When suggesting the term SPREAD, @rgchris gave this example for REDUCE behavior, which hadn't occurred to me previously:
>> reduce [spread [a b c] [a b c]]
== [a b c [a b c]]
Nothing about the design makes this happen automatically. REDUCE has historically errored on isotopes. So code has to be added to override that.
I'm guessing most people would be in favor of having the splicing behavior. Arguments that say that there should be a 1:1 correspondence between expressions and values in a REDUCE are already pretty much out the window, since VOID elements vanish (including conditionals that don't take any branch).
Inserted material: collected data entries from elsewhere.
(* ===== verification/InitfsArchive.v ===== *)
(** * initfs: making an image

    Models [initfs/archive-common/src/lib.rs], which runs on the build host: it
    reads a directory tree and writes the image that [Initfs.v] reads.

    The host's file system is a tree with what its calls return; the image is
    a file that grows when it is written past its end.  Whether the calls to the
    host succeed, and how much a read returns, are parameters.  The errors carry
    messages for the user, which the model leaves out. *)

From stdpp Require Import base gmap strings list fin_maps.
From Stdlib Require Import ZArith Lia.
From Stdlib Require Import Strings.Byte.
From S2P Require Import Prelude Initfs.

Local Open Scope Z_scope.

(** An [anyhow::Error] *)
Abbreviation FAILED := (EOther 1).

(** ** The host *)

(** An entry of a directory: its name, what it is, and the mode of its
    metadata. *)
Record Node (K : Type) := { n_name : list u8; n_kind : K; n_mode : Z }.
Arguments Build_Node {K}. Arguments n_name {K}. Arguments n_kind {K}. Arguments n_mode {K}.

(** What the host finds: [None] where a call fails.  A link has the path that
    canonicalizing its target and comparing it with the root gives. *)
Inductive HostKind :=
| H_unreadable
| H_socket | H_fifo | H_block_device | H_char_device
| H_file (contents : option (list u8))
| H_dir (children : option (list (Node HostKind)))
| H_symlink (target : option (list u8))
| H_unknown.

(** [EntryKind], with the contents of an open file *)
Inductive EntryKind :=
| EK_File (contents : list u8)
| EK_Dir (dir : list (Node EntryKind))
| EK_Link (path : list u8).

Abbreviation Dir := (list (Node EntryKind)).

(** Answers of the host by the number of calls made before: whether a call
    succeeds, and how many bytes a read returns of those it could. *)
Class HostIO := { io_ok : nat -> bool; read_len : nat -> nat -> nat }.

Definition PAGE_SIZE : Z := 4096.
Definition BUFFER_SIZE : nat := Z.to_nat 8192.

(** ** State *)

Record State := {
  file : list u8; offset : Z; max_size : Z; st_inode_count : Z; buffer : list u8; st_inode_table_offset : Z;
  calls : nat
}.

Definition set_file (x : list u8) (s : State) : State :=
  {| file := x; offset := offset s; max_size := max_size s; st_inode_count := st_inode_count s; buffer := buffer s;
     st_inode_table_offset := st_inode_table_offset s; calls := calls s |}.
Definition set_offset (x : Z) (s : State) : State :=
  {| file := file s; offset := x; max_size := max_size s; st_inode_count := st_inode_count s; buffer := buffer s;
     st_inode_table_offset := st_inode_table_offset s; calls := calls s |}.
Definition set_inode_count (x : Z) (s : State) : State :=
  {| file := file s; offset := offset s; max_size := max_size s; st_inode_count := x; buffer := buffer s;
     st_inode_table_offset := st_inode_table_offset s; calls := calls s |}.
Definition set_buffer (x : list u8) (s : State) : State :=
  {| file := file s; offset := offset s; max_size := max_size s; st_inode_count := st_inode_count s; buffer := x;
     st_inode_table_offset := st_inode_table_offset s; calls := calls s |}.
Definition set_table (x : Z) (s : State) : State :=
  {| file := file s; offset := offset s; max_size := max_size s; st_inode_count := st_inode_count s;
     buffer := buffer s; st_inode_table_offset := x; calls := calls s |}.
Definition called (s : State) : State :=
  {| file := file s; offset := offset s; max_size := max_size s; st_inode_count := st_inode_count s;
     buffer := buffer s; st_inode_table_offset := st_inode_table_offset s; calls := S (calls s) |}.

Definition initial (max : Z) : State :=
  {| file := []; offset := 0; max_size := max; st_inode_count := 1; buffer := replicate BUFFER_SIZE x00;
     st_inode_table_offset := 0; calls := 0 |}.

Record WriteResult := { w_size : Z; w_offset : Z }.

(** [u64]'s [next_multiple_of] *)
Definition next_multiple_of {S} `{Target} (x n : Z) : M S Z :=
  if x mod n =? 0 then mret x else arith 64 (x + (n - x mod n)).

(** [x.try_into()] to a [bits]-wide unsigned integer *)
Definition try_into {S} (bits x : Z) : M S Z := if x <? 2 ^ bits then mret x else throw FAILED.

(** Bytes written into a file at an offset: a hole before them reads as
    zeros. *)
Definition pwrite (off : nat) (b f : list u8) : list u8 :=
  match b with
  | [] => f
  | _ => take off (f ++ replicate (off - length f) x00) ++ b ++ drop (off + length b) f
  end.

Section archive.
Context {TG : Target} {HIO : HostIO}.

(** A call to the host *)
Definition io : M State nat :=
  n ← gets calls; modify called;; if io_ok n then mret n else throw FAILED.

Definition write_all_at (buf : list u8) (off : Z) : M State unit :=
  _ ← io; modify (fun s => set_file (pwrite (Z.to_nat off) buf (file s)) s).

(** ** Reading the source *)

Definition count_inode : M State unit :=
  n ← gets st_inode_count;
  if n + 1 <? 2 ^ 16 then modify (set_inode_count (n + 1)) else throw FAILED.

Section read_entries.
Context (read_kind : HostKind -> M State EntryKind).

(** The iteration of [read_directory] over the entries. *)
Fixpoint read_entries (l : list (Node HostKind)) : M State Dir :=
  match l with
  | [] => mret []
  | e :: l =>
      x ← read_kind (n_kind e);
      count_inode;;
      rest ← read_entries l;
      mret (Build_Node (n_name e) x (n_mode e) :: rest)
  end.
End read_entries.

(** The kind of an entry; a directory's own entries are counted first. *)
Fixpoint read_kind (k : HostKind) : M State EntryKind :=
  match k with
  | H_file (Some c) => mret (EK_File c)
  | H_dir (Some children) => d ← read_entries read_kind children; mret (EK_Dir d)
  | H_symlink (Some path) => mret (EK_Link path)
  | _ => throw FAILED
  end.

(** [read_directory] *)
Definition read_directory (children : option (list (Node HostKind))) : M State Dir :=
  match children with Some l => read_entries read_kind l | None => throw FAILED end.

(** ** Writing *)

Definition bump_alloc (size : Z) : M State Z :=
  o ← gets offset;
  e ← arith 64 (o + size);
  e ← next_multiple_of e PAGE_SIZE;
  m ← gets max_size;
  if e <=? m then modify (set_offset e);; mret o else throw FAILED.

(** [u32] addition *)
Definition u32_add {S} (a b : Z) : M S Z := arith 32 (a + b).

(** [file.read(&mut state.buffer[..n])] of the file [c] at [pos]: the number
    of bytes read. *)
Definition read_chunk (c : list u8) (pos n : nat) : M State nat :=
  t ← io;
  b ← gets buffer;
  let avail := (n `min` (length c - pos))%nat in
  let k := (read_len t avail `min` avail)%nat in
  modify (set_buffer (splice 0 (take k (drop pos c)) b));;
  mret k.

(** The body of the loop of [allocate_and_write_file], the file's cursor at
    [pos]: the next offset, and the cursor. *)
Definition copy_turn (c : list u8) (size off relative : Z) (pos : nat) : M State (Z * nat) :=
  b ← gets buffer;
  let allowed := Z.min (zlen b) (size - relative) in
  k ← read_chunk c pos (Z.to_nat allowed);
  b ← gets buffer;
  a ← u32_add off relative;
  write_all_at (take (Z.to_nat allowed) b) a;;
  relative ← u32_add relative (zlen b);
  mret (relative, (pos + k)%nat).

(** The loop; [None] when it has not ended within the fuel. *)
Fixpoint copy_loop (fuel : nat) (c : list u8) (size off relative : Z) (pos : nat) : M State (option unit) :=
  match fuel with
  | O => mret None
  | S fuel =>
      if relative <? size then
        q ← copy_turn c size off relative pos;
        copy_loop fuel c size off q.1 q.2
      else mret (Some tt)
  end.

(** A turn of the loop passes a buffer, so the size is fuel enough for files
    that end a buffer below 4 GiB; the size of a longer one wraps. *)
Definition allocate_and_write_file (c : list u8) : M State WriteResult :=
  _ ← io;
  size ← try_into 32 (zlen c);
  o ← bump_alloc size;
  off ← try_into 32 o;
  _ ← io;
  r ← copy_loop (S (length c)) c size off 0 0;
  unwrap r;;
  mret {| w_size := size; w_offset := off |}.

Definition allocate_and_write_link (link : list u8) : M State WriteResult :=
  (if zlen link <? 2 ^ 32 then mret tt else panic);;
  o ← bump_alloc (zlen link);
  off ← try_into 32 o;
  write_all_at link off;;
  mret {| w_size := zlen link; w_offset := off |}.

Definition write_inode (ty : InodeType) (mode : Z) (w : WriteResult) (inode : Z) : M State unit :=
  t ← gets st_inode_table_offset;
  a ← u32_add t (inode * Z.of_nat size_of_InodeHeader);
  write_all_at
    (inode_bytes {| type_and_mode := Z.lor (Z.shiftl (type_code ty) TYPE_SHIFT) (Z.land mode 0xFFF);
                    length_ := w_size w; offset_ := w_offset w; i_uid := 0; i_gid := 0 |}) a.

Definition write_name (name : list u8) : M State (Z * Z) :=
  name_len ← try_into 16 (zlen name);
  o ← bump_alloc name_len;
  off ← try_into 32 o;
  write_all_at name off;;
  mret (off, name_len).

(** The state, and the inode that was given out last. *)
Definition on_state {A} (m : M State A) : M (State * Z) A := zoom fst (fun s x => (s, x.2)) m.

(** [*current_inode += 1] *)
Definition next_inode : M (State * Z) Z :=
  i ← gets snd; i ← arith 16 (i + 1); modify (fun x => (x.1, i));; mret i.

(** The part of [allocate_and_write_dir] that follows an entry's contents. *)
Definition link_entry (table index : Z) (e : Node EntryKind) (w : WriteResult) (ty : InodeType)
    : M (State * Z) unit :=
  inode ← next_inode;
  on_state (write_inode ty (n_mode e) w inode);;
  q ← on_state (write_name (n_name e));
  a ← u32_add table (index * Z.of_nat size_of_DirEntry);
  on_state (write_all_at (dirent_bytes {| d_inode := inode; name_len := q.2; name_offset := q.1 |}) a).

Section write_entries.
Context (write_contents : EntryKind -> M (State * Z) (WriteResult * InodeType)) (table : Z).

(** The loop of [allocate_and_write_dir] from the entry [index] on. *)
Fixpoint write_entries (l : Dir) (index : Z) : M (State * Z) unit :=
  match l with
  | [] => mret tt
  | e :: l =>
      r ← write_contents (n_kind e);
      link_entry table index e r.1 r.2;;
      write_entries l (index + 1)
  end.
End write_entries.

(** The contents of an entry, and [allocate_and_write_dir] for a directory. *)
Fixpoint write_contents (k : EntryKind) : M (State * Z) (WriteResult * InodeType) :=
  match k with
  | EK_File c => w ← on_state (allocate_and_write_file c); mret (w, T_RegularFile)
  | EK_Link path => w ← on_state (allocate_and_write_link path); mret (w, T_Link)
  | EK_Dir dir =>
      entry_count ← try_into 16 (zlen dir);
      let table_length := entry_count * Z.of_nat size_of_DirEntry in
      o ← on_state (bump_alloc table_length);
      table ← try_into 32 o;
      write_entries write_contents table dir 0;;
      mret ({| w_size := table_length; w_offset := table |}, T_Dir)
  end.

Definition allocate_and_write_dir (dir : Dir) : M (State * Z) WriteResult :=
  r ← write_contents (EK_Dir dir); mret r.1.

Definition allocate_contents_and_write_inodes (dir : Dir) (root_mode : Z) : M State unit := fun s =>
  let '(r, (s', _)) := allocate_and_write_dir dir (s, 0) in
  match r with
  | Ok w => write_inode T_Dir root_mode w 0 s'
  | Err e => (Err e, s')
  | Panic => (Panic, s')
  end.

(** ** The image *)

Definition from_be (l : list u8) : Z := from_le (rev l).

(** [data[i]], and [data[a..a + n]] *)
Definition byte_at (i : nat) (d : list u8) : outcome Z := b ← o_unwrap (d !! i); Ok (Z_of_byte b).
Definition bytes_from (a n : nat) (d : list u8) : outcome (list u8) :=
  o_unwrap (get_range (Z.of_nat a) (Z.of_nat (a + n)) d).

Definition elf_entry (d : list u8) : outcome Z :=
  m ← bytes_from 0 4 d;
  if negb (bool_decide (m = [x7f; x45; x4c; x46])) then Panic else
  class ← byte_at 4 d;
  order ← byte_at 5 d;
  match class, order with
  | 1, 1 => b ← bytes_from 0x18 4 d; Ok (from_le b)
  | 1, 2 => b ← bytes_from 0x18 4 d; Ok (from_be b)
  | 2, 1 => b ← bytes_from 0x18 8 d; Ok (from_le b)
  | 2, 2 => b ← bytes_from 0x18 8 d; Ok (from_be b)
  | _, _ => Panic
  end.

(** What [archive] is given: the source directory with the mode of its
    metadata, the contents of the bootstrap file, and the time. *)
Record Args := {
  a_max_size : Z; source : option (list (Node HostKind)); root_mode : Z;
  bootstrap_code : option (list u8); now : Timespec
}.

(** The bootstrap code is written behind the header, and its entry point. *)
Definition write_bootstrap (code : option (list u8)) : M State Z :=
  match code with
  | Some c => _ ← io; _ ← allocate_and_write_file c; _ ← io; lift (elf_entry c)
  | None => mret (2 ^ 64 - 1)
  end.

Definition write_header (entry table : Z) (time : Timespec) (header_offset : Z) : M State unit :=
  _ ← io;
  n ← gets st_inode_count;
  f ← gets file;
  write_all_at
    (header_bytes {| magic := MAGIC; inode_table_offset := table; creation_time := time;
                     inode_count := n; bootstrap_entry := entry; initfs_size := zlen f;
                     page_size := PAGE_SIZE |}) header_offset.

Definition build (a : Args) : M State unit :=
  root ← read_directory (source a);
  header_offset ← bump_alloc 4096;
  (if header_offset =? 0 then mret tt else panic);;
  entry ← write_bootstrap (bootstrap_code a);
  n ← gets st_inode_count;
  o ← bump_alloc (n * Z.of_nat size_of_InodeHeader);
  table ← try_into 32 o;
  modify (set_table table);;
  allocate_contents_and_write_inodes root (root_mode a);;
  write_header entry table (now a) header_offset;;
  _ ← io;
  mret tt.

(** The image that [archive] leaves; a failure removes the unfinished file. *)
Definition archive (a : Args) : outcome (list u8) :=
  match build a (initial (a_max_size a)) with
  | (Ok _, s) => Ok (file s)
  | (Err e, _) => Err e
  | (Panic, _) => Panic
  end.
End archive.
DELIMIT Would Presumably Want It Too
I've complained in the past that the often random-seeming treatments of blocks in Rebol2 functions like REJOIN lead to problems--and that it would be better if people had to be explicit about their intent. This offers the ability to "inherit" whatever the enclosing delimiting strategy is, and fold into the existing operation (technically more efficient):
>> block: ["c" "d"]
>> spaced ["a" "b" block]
** Error: BLOCK! not handled by DELIMIT, use SPREAD or desired string conversion
>> spaced ["a" "b" spread block]
== "a b c d"
>> spaced ["a" "b" unspaced block] ; if you wanted another interpretation
== "a b cd"
I believe I prefer this over having some default way that blocks behave inside string conversions. The odds of guessing right are low enough that it's better to have people be explicit.
So...presuming there's no objections....there's an agenda item to fuse together the stackless logic that performs a REDUCE so that it's the same code running in DELIMIT, so I'd probably go ahead and do that and make these things work.
UPDATE circa Oct 2022: This has been done, so you can now use this feature.